This edited volume, which examines contemporary EU-China relations from the perspective of strategic narrative theory (SNT), appears at a time when the COVID-19 pandemic and great power competition are stimulating a lively debate on the EU’s position in global affairs. The editors –two of whom are co-responsible for formulating SNT– convincingly argue that a tour de force of how power and communication operate in this relationship may provide answers to those looking for new ways to narrate the EU’s relations with China. However, its execution raises questions about how SNT can (and should) be employed to generate policy advice.

The book’s eight chapters, written by junior and established scholars based in the EU and China, are clustered in two sections which correspond with the prescriptive and analytical aims set out by the editors. Perhaps inevitably given the the nature of edited volumes, engagement with SNT varies considerably between chapters.

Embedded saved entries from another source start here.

Lemma display_device_target z d :
  display_device z = Some d -> exists t, display_target z = Some t /\ target_device t = d.
Proof.
  unfold display_device. case_match; [|done]. destruct (display_target z) as [t|]; [|done].
  cbn. intros [= <-]. eauto.
Qed.

(** What is left of the zones. *)
Definition id_survives (zs : list Zone) (id : ZoneId) : bool :=
  let r := retargeted_display_zones zs physical in
  bool_decide (r = ∅) || bool_decide (collapse_survivors (map remapped zs) r !! id = None).
Definition survives (zs : list Zone) (z : Zone) : bool := id_survives zs (zone_id z).

Lemma filter_all {A} (f : A -> bool) l : (forall x, f x = true) -> List.filter f l = l.
Proof. intros H. induction l as [|x l IH]; cbn; [done|]. by rewrite H, IH. Qed.

Lemma remapped_scene_zones s :
  zones (remap_scene_devices layout_ids physical s).1
  = List.filter (survives (zones s)) (map remapped (zones s)).
Proof.
  unfold remap_scene_devices, survives, id_survives. rewrite map_map. fold remapped.
  unfold collapse_retargeted_display_zones. cbn [zones set_zones].
  change (map (fun x => (remap_zone_device_bindings layout_ids physical x).1) (zones s))
    with (map remapped (zones s)).
  destruct (bool_decide (_ = ∅)) eqn:E1; cbn.
  { rewrite zones_bump_if. cbn. by rewrite filter_all. }
  destruct (bool_decide (collapse_survivors _ _ = ∅)) eqn:E2; cbn; rewrite zones_bump_if; cbn.
  - apply bool_decide_eq_true in E2. rewrite E2. rewrite filter_all; [done|]. intros z.
    by rewrite lookup_empty.
  - by repeat case_match.
Qed.

Lemma displays_lookup (zs : list Zone) i z d :
  zs !! i = Some z -> display_device z = Some d -> d ∈ omap display_device zs.
Proof. intros Hi Hd. apply list_elem_of_omap. exists z. split; [by eapply list_elem_of_lookup_2|done]. Qed.

Lemma displays_unique (zs : list Zone) i j x y d :
  NoDup (omap display_device zs) -> zs !! i = Some x -> zs !! j = Some y ->
  display_device x = Some d -> display_device y = Some d -> i = j.
Proof.
  revert i j. induction zs as [|z zs IH]; intros i j Hnd Hi Hj Hx Hy; [done|].
  rewrite displays_cons in Hnd. destruct i as [|i], j as [|j]; simplify_eq/=; [done|..].
  - rewrite Hx in Hnd. apply NoDup_cons in Hnd as [Hni _]. exfalso. eapply Hni, displays_lookup; done.
  - rewrite Hy in Hnd. apply NoDup_cons in Hnd as [Hni _]. exfalso. eapply Hni, displays_lookup; done.
  - f_equal. apply IH; try done. destruct (display_device z); [by apply NoDup_cons in Hnd as [_ ?]|done].
Qed.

The chapters by Miskimmon and O’Loughlin, Liu and Shi and Trigkas in the former section tend towards descriptive accounts with a focus on official statements, elite rhetoric and the development of China’s Belt and Road Initiative (BRI) in Europe. As there is no dearth of such accounts in the literature on the EU-China relationship or on the BRI [1, 2], their added value is confined to providing policy prescriptions. Miskimmon and O’Loughlin correctly identify the EU’s evolution from “value universalism” towards a more pragmatic narrative, and suggest it should proceed with a “building block narrative” in order to overcome its inherent weaknesses and build trust with China via issue-specific cooperation (p. 37). Shi and Trigkas are less convincing in their attempt to “reconstruct perceptions […] to ‘nudge’ the EU-China strategic community towards a positive-sum BRI narrative” (p. 70–71), painting in broad essayistic strokes which often fail to discriminate between explanation and prescription.

While generally sympathetic to book’s project, the chapters of the analytical section complicate the delivery of its main argument at an empirical and methodological level. The contributions by Ma, Li, and Feng and Huang each evince a different dimension of a cognitive chasm which separates (elite) interpretation of the relationship and the BRI in Europe and China. Feng and Huang, both affiliated with CICIR, provide a rare account of how Chinese elites’ understanding of the EU has evolved since the financial crisis. By showing how the narratives of ‘saving Europe from financial disaster’ and the BRI were largely ignored in the EU, it points to a dynamic of structurally informed misrecognition which also features prominently in my own fieldwork. Ma likewise posits that the relationship is hindered by the inability of the respective sides to cognitively remove themselves from their “own institution and historical experiences” (p. 111). Finally, Li’s analysis of German, British and French media points to deep-seated and stable anxieties about China’s growing role in European affairs (see also [3]).

The friction between the two sections at the empirical level draws out the problematic tendency to apply SNT at the level of state or policy rhetoric, and avoid comparatively messy but equally relevant sites of narrative reception [5]. Given the prescriptive aim of the book, doubt is cast on SNT’s utility for generating practicable and ethically sound policy advice.

Despite not featuring prominently in the book’s main argument, the remaining contributions by Keuleers and Van Noort illustrate the continued promise of SNT as a conceptual site for inter-methodological dialogue [4]. Van Noort should be commended for bringing SNT into dialogue with Steele’s reading of ontological security, and the development of a visual analysis of BRI communication. Keuleers’ Q methodology-assisted analysis of how South African students interpret Chinese and EU narratives and weave constitutive components into individually differentiated bricolages raises the bar for studies on narrative reception. Considering the editors’ own admission that theoretical and methodological obstacles remain for using SNT to “illuminate the substance of EU-China relations” (p. 9), it may be prudent to ground its prescriptive potentiality in the creativity it elicits.

The volume is likely to be of interest to scholars exploring approaches to SNT and may thus stimulate a broader discussion on how it may illuminate, from above as well as below, key relationships in global politics.